Una madrugada la trajeron en un coma diabético. Conseguimos cama en terapia intensiva y al internarla las enfermeras que la cambiaron me trajeron un rollo de papeles sujetos por una gomita. Parecía un fajo de billetes, pero eran todas las recetas e indicaciones desde que se atendía conmigo. Amarillentas las primeras, desteñidas y acomodadas según la fecha de las consultas.
Mi primera reacción fue de un enojo tremendo. Los médicos tendemos a echarle la culpa al paciente cuando las cosas no andan bien. Por qué razón no cumpliría con el tratamiento, y eso que tomaba la precaución de darle todo prolijamente anotado.
Pensé que tal vez era la rebeldía contra la enfermedad, o la resistencia, o la bronca por tantos años de postergación, o una forma encubierta, inconsciente, de no querer vivir.

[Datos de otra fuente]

Lemma rstrip_same_or_shorter (s : string) :
  PyStr.rstrip s = s \/ String.length (PyStr.rstrip s) < String.length s.
Proof.
  induction s as [|c s IH]; simpl; [now left|].
  destruct IH as [IH|IH].
  - rewrite IH. destruct s as [|d s].
    + destruct (PyStr.is_space c); [right; simpl; lia | now left].
    + now left.
  - destruct (PyStr.rstrip s) as [|d r].
    + destruct (PyStr.is_space c); right; simpl in *; lia.
    + right; simpl in *; lia.
Qed.

Lemma strip_same_or_shorter (s : string) :
  PyStr.strip s = s \/ String.length (PyStr.strip s) < String.length s.
Proof.
  unfold PyStr.strip.
  destruct (lstrip_same_or_shorter s) as [E|L].
  - rewrite E. apply rstrip_same_or_shorter.
  - right. destruct (rstrip_same_or_shorter (PyStr.lstrip s)) as [E'|L'].
    + now rewrite E'.
    + lia.
Qed.

Lemma strip_length (s : string) : String.length (PyStr.strip s) <= String.length s.
Proof. destruct (strip_same_or_shorter s) as [->|]; lia. Qed.

Lemma rstrip_idem (s : string) : PyStr.rstrip (PyStr.rstrip s) = PyStr.rstrip s.
Proof.
  induction s as [|c s IH]; simpl; [reflexivity|].
  destruct (PyStr.rstrip s) as [|d r] eqn:E.
  - destruct (PyStr.is_space c) eqn:Hc; simpl; [reflexivity | now rewrite Hc].
  - simpl in *. now rewrite IH.
Qed.

Lemma lstrip_clean (s : string) : starts_clean (PyStr.lstrip s).
Proof.
  induction s as [|c s IH]; simpl; [exact I|].
  destruct (PyStr.is_space c) eqn:Hc; [exact IH | exact Hc].
Qed.

Lemma lstrip_of_clean (s : string) : starts_clean s -> PyStr.lstrip s = s.
Proof. destruct s as [|c s]; simpl; [reflexivity | now intros ->]. Qed.

Lemma rstrip_clean (s : string) : starts_clean s -> starts_clean (PyStr.rstrip s).
Proof.
  destruct s as [|c s]; simpl; [exact id|]. intros Hc.
  destruct (PyStr.rstrip s); [rewrite Hc|]; exact Hc.
Qed.

Lemma strip_idem (s : string) : PyStr.strip (PyStr.strip s) = PyStr.strip s.
Proof.
  unfold PyStr.strip.
  rewrite (lstrip_of_clean (PyStr.rstrip (PyStr.lstrip s))).
  - apply rstrip_idem.
  - apply rstrip_clean, lstrip_clean.
Qed.

Lemma split_go_piece (sep : string) (s : string) :
  forall skip cur piece,
    piece ∈ PyStr.split_go sep skip cur s ->
    String.length piece <= String.length cur + String.length s.
Proof.
  induction s as [|c s IH]; intros skip cur piece; simpl.
  - intros ->%list_elem_of_singleton. lia.
  - destruct skip as [|n].
    + destruct (PyStr.drop_prefix sep (String c s)).
      * intros [->|H]%elem_of_cons; [lia|].
        apply IH in H. simpl in H. lia.
      * intros H. apply IH in H. unfold PyStr.snoc in H.
        rewrite length_app in H. simpl in H. lia.
    + intros H. apply IH in H. lia.
Qed.

Lemma split_piece (sep s piece : string) :
  piece ∈ PyStr.split sep s -> String.length piece <= String.length s.
Proof. intros H. apply split_go_piece in H. simpl in H. lia. Qed.

End StringFacts.

(** ** The matcher *)

Section RegexFacts.

Context {lx : Accepts}.

Import Re.

Lemma star_sound p s :
  forall i g k m,
    star p i s g k = Some m ->
    exists w s', s = w +:+ s' /\ k (i + String.length w) s' g = Some m.
Proof.
  induction s as [|c s IH]; intros i g k m; simpl.
  - intros H. exists EmptyString, EmptyString. simpl. now rewrite Nat.add_0_r.
  - destruct (p c).
    + destruct (star p (S i) s g k) as [m'|] eqn:E.
      * intros [= ->]. destruct (IH _ _ _ _ E) as (w & s' & -> & Hk).
        exists (String c w), s'. split; [reflexivity|].
        simpl. now rewrite Nat.add_succ_r.
      * intros H. exists EmptyString, (String c s). simpl. now rewrite Nat.add_0_r.
    + intros H. exists EmptyString, (String c s). simpl. now rewrite Nat.add_0_r.
Qed.

Lemma run_sound r :
  forall i s g k m,
    run r i s g k = Some m ->
    exists w s' g',
      s = w +:+ s' /\ lang r w /\
      (forall n, n ∉ groups r -> g' !! n = g !! n) /\
      k (i + String.length w) s' g' = Some m.
Proof.
  induction r as [| |l|p|p|r1 IH1 r2 IH2|r1 IH1 r2 IH2|n r0 IH];
    intros i s g k m; simpl.
  - destruct (Nat.eqb i 0); [|discriminate]. intros H.
    exists EmptyString, s, g. simpl. rewrite Nat.add_0_r. auto.
  - destruct (at_eos s); [|discriminate]. intros H.
    exists EmptyString, s, g. simpl. rewrite Nat.add_0_r. auto.
  - destruct (PyStr.drop_prefix l s) as [s'|] eqn:E; [|discriminate]. intros H.
    exists l, s', g. apply drop_prefix_app in E. auto.
  - destruct s as [|c s]; [discriminate|].
    destruct (p c) eqn:Hp; [|discriminate]. intros H.
    exists (String c EmptyString), s, g. simpl. rewrite Nat.add_1_r.
    repeat split; eauto.
  - intros H. destruct (star_sound _ _ _ _ _ _ H) as (w & s' & -> & Hk).
    exists w, s', g. auto.
  - intros H.
    destruct (IH1 _ _ _ _ _ H) as (w1 & s1 & g1 & -> & L1 & F1 & H1).
    destruct (IH2 _ _ _ _ _ H1) as (w2 & s2 & g2 & -> & L2 & F2 & H2).
    exists (w1 +:+ w2), s2, g2. repeat split.
    + now rewrite app_assoc_s.
    + eauto.
    + intros n Hn. rewrite not_elem_of_app in Hn. destruct Hn.
      rewrite F2, F1; auto.
    + now rewrite length_app, Nat.add_assoc.
  - destruct (run r1 i s g k) as [m'|] eqn:E.
    + intros [= ->].
      destruct (IH1 _ _ _ _ _ E) as (w & s' & g' & -> & L & F & H).
      exists w, s', g'. repeat split; auto.
      intros n Hn. rewrite not_elem_of_app in Hn. apply F, Hn.
    + intros H.
      destruct (IH2 _ _ _ _ _ H) as (w & s' & g' & -> & L & F & H').
      exists w, s', g'. repeat split; auto.
      intros n Hn. rewrite not_elem_of_app in Hn. apply F, Hn.
  - intros H.
    destruct (IH _ _ _ _ _ H) as (w & s' & g' & -> & L & F & H').
    exists w, s', (<[n := substring 0 (i + String.length w - i) (w +:+ s')]> g').
    repeat split; auto.
    intros n' Hn. rewrite not_elem_of_cons in Hn. destruct Hn.
    rewrite lookup_insert_ne; auto.
Qed.

(** A group followed by the rest of a pattern: the text it consumed is
    what it captured. *)
Lemma run_group n r0 rest i s g k m :
  run (Cat (Grp n r0) rest) i s g k = Some m ->
  exists w s' g',
    s = w +:+ s' /\ lang r0 w /\
    (forall x, x ∉ groups r0 -> g' !! x = g !! x) /\
    run rest (i + String.length w) s' (<[n := w]> g') k = Some m.
Proof.
  simpl. intros H.
  destruct (run_sound _ _ _ _ _ _ H) as (w & s' & g' & -> & L & F & H').
  exists w, s', g'. repeat split; auto.
  replace (i + String.length w - i) with (String.length w) in H' by lia.
  now rewrite substring_0_app in H'.
Qed.

Lemma run_lit l rest i s g k m :
  run (Cat (Lit l) rest) i s g k = Some m ->
  exists s', s = l +:+ s' /\ run rest (i + String.length l) s' g k = Some m.
Proof.
  simpl. destruct (PyStr.drop_prefix l s) as [s'|] eqn:E; [|discriminate].
  intros H. exists s'. apply drop_prefix_app in E. auto.
Qed.

Lemma run_bos rest s g k m :
  run (Cat Bos rest) 0 s g k = Some m -> run rest 0 s g k = Some m.
Proof. simpl. exact id. Qed.

Lemma run_final r i s g m :
  run r i s g final = Some m ->
  exists w s', s = w +:+ s' /\ lang r w /\
               forall n, n ∉ groups r -> m !! n = g !! n.
Proof.
  intros H.
  destruct (run_sound _ _ _ _ _ _ H) as (w & s' & g' & -> & L & F & [= <-]).
  eauto.
Qed.

Lemma group_insert (m g : captures) n w :
  m !! n = (<[n := w]> g) !! n -> group m n = w.
Proof. unfold group. rewrite lookup_insert_eq. now intros ->. Qed.

(** An [_ident] starts with a character of its first class. *)
Lemma lang_ident w :
  lang _ident w -> exists c w', w = String c w' /\ ident_start c = true.
Proof.
  intros (w1 & w2 & -> & (c & -> & Hc) & _). exists c, w2. auto.
Qed.

Lemma lang_nsIdent w :
  lang _nsIdent w -> exists c w', w = String c w' /\ ident_start c = true.
Proof.
  intros [H|(w1 & w2 & -> & H & _)].
  - now apply lang_ident.
  - destruct (lang_ident _ H) as (c & w' & -> & Hc).
    exists c, (w' +:+ w2). auto.
Qed.

End RegexFacts.

(** ** The six patterns *)

Section PatternFacts.

Context {lx : Accepts}.

Import Re.

Lemma ident_start_plain c :
  ident_start c = true -> Ascii.eqb c "@" = false /\ Ascii.eqb c "/" = false.
Proof.
  destruct c as [[] [] [] [] [] [] [] []]; vm_compute; intros H;
    first [discriminate H | split; reflexivity].
Qed.

Lemma dispatch_ident c w : ident_start c = true -> dispatch (String c w) = BranchElement.
Proof.
  intros H. destruct (ident_start_plain _ H) as [H1 H2].
  unfold dispatch. simpl. now rewrite H1, H2.
Qed.

Ltac open_match H :=
  unfold rmatch in H; apply run_bos in H;
  let w := fresh "w" in let s := fresh "s" in let g := fresh "g" in
  let F := fresh "F" in
  apply run_group in H as (w & s & g & -> & _ & F & H).

Ltac next_lit H :=
  let s := fresh "s" in apply run_lit in H as (s & -> & H).

Ltac next_group H L :=
  let w := fresh "w" in let s := fresh "s" in let g := fresh "g" in
  let F := fresh "F" in
  apply run_group in H as (w & s & g & -> & L & F & H).

Ltac close_match H :=
  let w := fresh "w" in let s := fresh "s" in let F := fresh "F" in
  apply run_final in H as (w & s & -> & _ & F).

Ltac lookup_group :=
  unfold group;
  repeat first
    [ rewrite lookup_insert_eq
    | rewrite lookup_insert_ne by discriminate
    | match goal with
      | F : forall n, n ∉ _ -> ?m !! n = _ |- context [?m !! ?k] =>
          rewrite (F k) by (simpl; set_solver)
      end ];
  simpl.

Ltac lengths := rewrite ?length_app; simpl; lia.

Lemma shape_SimpleLast s m :
  rmatch _re_splitSimpleLast s = Some m ->
  String.length (group m 1) < String.length s
  /\ dispatch (group m 2) = BranchElement.
Proof.
  intros H. open_match H. next_lit H. next_group H L. close_match H.
  apply lang_nsIdent in L as (c & w' & -> & Hc). split.
  - lookup_group. lengths.
  - lookup_group. now apply dispatch_ident.
Qed.

Lemma shape_SimpleLastEqValue s m :
  rmatch _re_splitSimpleLastEqValue s = Some m ->
  String.length (group m 1) < String.length s
  /\ dispatch (group m 2) = BranchElement.
Proof.
  intros H. open_match H. next_lit H. next_group H L. next_lit H.
  unfold _xpstr in H. next_group H L'. close_match H.
  apply lang_nsIdent in L as (c & w' & -> & Hc). split.
  - lookup_group. lengths.
  - lookup_group. now apply dispatch_ident.
Qed.

Lemma shape_SimpleAttrLast s m :
  rmatch _re_splitSimpleAttrLast s = Some m ->
  String.length (group m 1) < String.length s
  /\ dispatch (group m 2) = BranchAttribute.
Proof.
  intros H. open_match H. next_lit H. next_group H L. close_match H.
  destruct L as (a & b & -> & La & _). simpl in La. subst a. split.
  - lookup_group. lengths.
  - lookup_group. reflexivity.
Qed.

Lemma shape_SimpleAttrLastEqValue s m :
  rmatch _re_splitSimpleAttrLastEqValue s = Some m ->
  String.length (group m 1) < String.length s
  /\ dispatch (group m 2) = BranchAttribute.
Proof.
  intros H. open_match H. next_lit H. next_group H L. next_lit H.
  unfold _xpstr in H. next_group H L'. close_match H.
  destruct L as (a & b & -> & La & _). simpl in La. subst a. split.
  - lookup_group. lengths.
  - lookup_group. reflexivity.
Qed.

Lemma shape_SubLast s m :
  rmatch _re_splitSubLast s = Some m ->
  String.length (group m 1) < String.length s
  /\ 3 + String.length (group m 3) <= String.length s.
Proof.
  intros H. open_match H. next_lit H. next_group H L. next_lit H.
  next_group H L'. next_lit H. close_match H. split.
  - lookup_group. lengths.
  - lookup_group. lengths.
Qed.

Lemma shape_OnlyEqValue s m :
  rmatch _re_splitOnlyEqValue s = Some m ->
  String.length (group m 1) < String.length s.
Proof.
  intros H. open_match H. next_lit H.
  unfold _xpstr in H. next_group H L'. close_match H.
  lookup_group. lengths.
Qed.

End PatternFacts.

(** ** What [split_xpath_last] returns *)

Section SplitFacts.

Context {lx : Accepts}.

Import Re.

Lemma unclassified_iff s :
  unclassified s <->
  rmatch _re_splitSimpleLast s = None /\
  rmatch _re_splitSimpleLastEqValue s = None /\
  rmatch _re_splitSimpleAttrLast s = None /\
  rmatch _re_splitSimpleAttrLastEqValue s = None /\
  rmatch _re_splitSubLast s = None /\
  rmatch _re_splitOnlyEqValue s = None.
Proof.
  unfold unclassified, rules. rewrite !Forall_cons, Forall_nil. tauto.
Qed.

Cuando salió del coma fue lo primero que le pregunté:
-¿Qué hiciste Ramona?, ¿te querés morir?
Con la cabeza me dijo que no y así, muda, comenzó a llorar a lo Ramona, a secas, como conteniendo las lágrimas, sin estridencias y sin bajar la vista. Metí la mano en el bolsillo y le devolví el rollo de sus recetas e indicaciones. Ella lo guardó sin decir nada. Se fue de alta unos días después y me dijo “gracias por todo”. Pensé que pocas mujeres como ella se aferraban con uñas y dientes a la vida. Se despidió con una amenaza:
-Ya va a ver doctor.
Pasaron meses sin noticias de Ramona. Pensé que el susto del coma y la terapia intensiva habían logrado la adhesión al tratamiento que no había conseguido en decenas de consultas.
Volvió un viernes a última hora cuando ya estaba por irme. La recibí con afecto. En verdad la había extrañado todo ese tiempo. Se la notaba radiante, más delgada y con una cara de satisfacción que no le había visto nunca.

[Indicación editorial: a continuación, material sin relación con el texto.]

Lemma round_range (q N D P r : Z) :
  0 < D /\ q * D <= N < (q + 1) * D -> 2 ^ 52 * P <= q < 2 ^ 53 * P ->
  - (D * P) <= 2 * (r * (D * P) - N) <= D * P ->
  2 ^ 52 <= r <= 2 ^ 53.
Proof.
  intros (HD & HN) Hq Hr.
  assert (0 < D * P) by nia.
  assert (2 ^ 52 * (D * P) <= N) by nia.
  assert (N < 2 ^ 53 * (D * P)) by nia.
  generalize dependent (D * P). intros D' ????. nia.
Qed.

(** The significand that rounding q + loc produces, when the exponent does
    not change format limits: [sh] is 0 or 1 extra bits, and the result
    stands within half a unit in the last place. *)
Lemma binary_round_aux_near (q : positive) (e N D : Z) (loc : location) (sh : Z) :
  record_ok (shr_record_of_loc (Zpos q) loc) N D ->
  Zpos (digits2_pos q) = 53 + sh -> 0 <= sh -> - 1000 <= e -> e + sh <= 900 ->
  exists (M : positive) (E k : Z),
    binary_round_aux prec64 emax64 false (Zpos q) e loc = S754_finite false M E
    /\ Zpos (digits2_pos M) = 53 /\ 0 <= k /\ E = e + sh + k /\
    - (D * 2 ^ sh) <= 2 * (Zpos M * 2 ^ k * (D * 2 ^ sh) - N) <= D * 2 ^ sh.
Proof.
  intros Hrec Hq Hsh He He'. unfold binary_round_aux, shr_fexp.
  assert (fexp prec64 emax64 (Zdigits2 (Zpos q) + e) - e = sh) as Hf.
  { cbn [Zdigits2]. rewrite Hq. unfold fexp, emin, prec64, emax64. lia. }
  rewrite Hf. destruct (shr_record_ok _ _ _ e sh Hsh Hrec) as [H1 H2].
  destruct (shr _ e sh) as [mrs1 e1]; cbn [fst snd] in H1, H2.
  pose proof (round_nearest_even_ok _ _ _ H1) as Hr.
  set (r := round_nearest_even _ _) in *. clearbody r.
  assert (0 < 2 ^ sh) by (apply Z.pow_pos_nonneg; lia).
  assert (2 ^ 52 <= r <= 2 ^ 53) as Hr53.
  { apply (round_range (Zpos q) N D (2 ^ sh)); [..|done].
    - by apply record_ok_floor in Hrec.
    - pose proof (digits2_pos_spec q) as Hd. rewrite Hq in Hd.
      replace (53 + sh - 1) with (52 + sh) in Hd by lia.
      rewrite !Z.pow_add_r in Hd by lia. lia. }
  destruct (Z.eq_dec r (2 ^ 53)) as [->|Hne].
  - exists (2 ^ 52)%positive, (e1 + 1), 1.
    change (Zdigits2 (2 ^ 53)) with 54.
    replace (fexp prec64 emax64 (54 + e1) - e1) with 1
      by (unfold fexp, emin, prec64, emax64; lia).
    cbn -[Z.add Z.mul Z.pow Z.leb]. unfold prec64, emax64.
    rewrite (proj2 (Z.leb_le _ _)) by lia.
    split_and!; [done|done|lia|lia| |]; lia.
  - destruct r as [|p|p]; [lia| |lia].
    assert (Zpos (digits2_pos p) = 53) as Hp by (apply digits2_pos_unique; lia).
    exists p, e1, 0. cbn [Zdigits2]. rewrite Hp.
    replace (fexp prec64 emax64 (53 + e1) - e1) with 0
      by (unfold fexp, emin, prec64, emax64; lia).
    cbn -[Z.add Z.mul Z.pow Z.leb]. unfold prec64, emax64.
    rewrite (proj2 (Z.leb_le _ _)) by lia.
    split_and!; [done|done|lia|lia| |]; rewrite Z.pow_0_r, Z.mul_1_r; lia.
Qed.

Metió la mano en el bolsillo y me entregó un papel doblado en cuatro. Mi ansiedad hizo que el tiempo se me hiciera eterno mientras lo abría. Escrito en lápiz, con letra como de niño, decía: “No saber leer y escribir te puede costar la vida”. Firmado: “Ramona”.
En ese instante me invadió una sensación extraña, una mezcla de euforia y desazón. Pensé que durante meses ella había realizado un esfuerzo infinito y doloroso para aprender a escribir. Yo, con culpa y vergüenza, sentí que debía aprender a preguntar.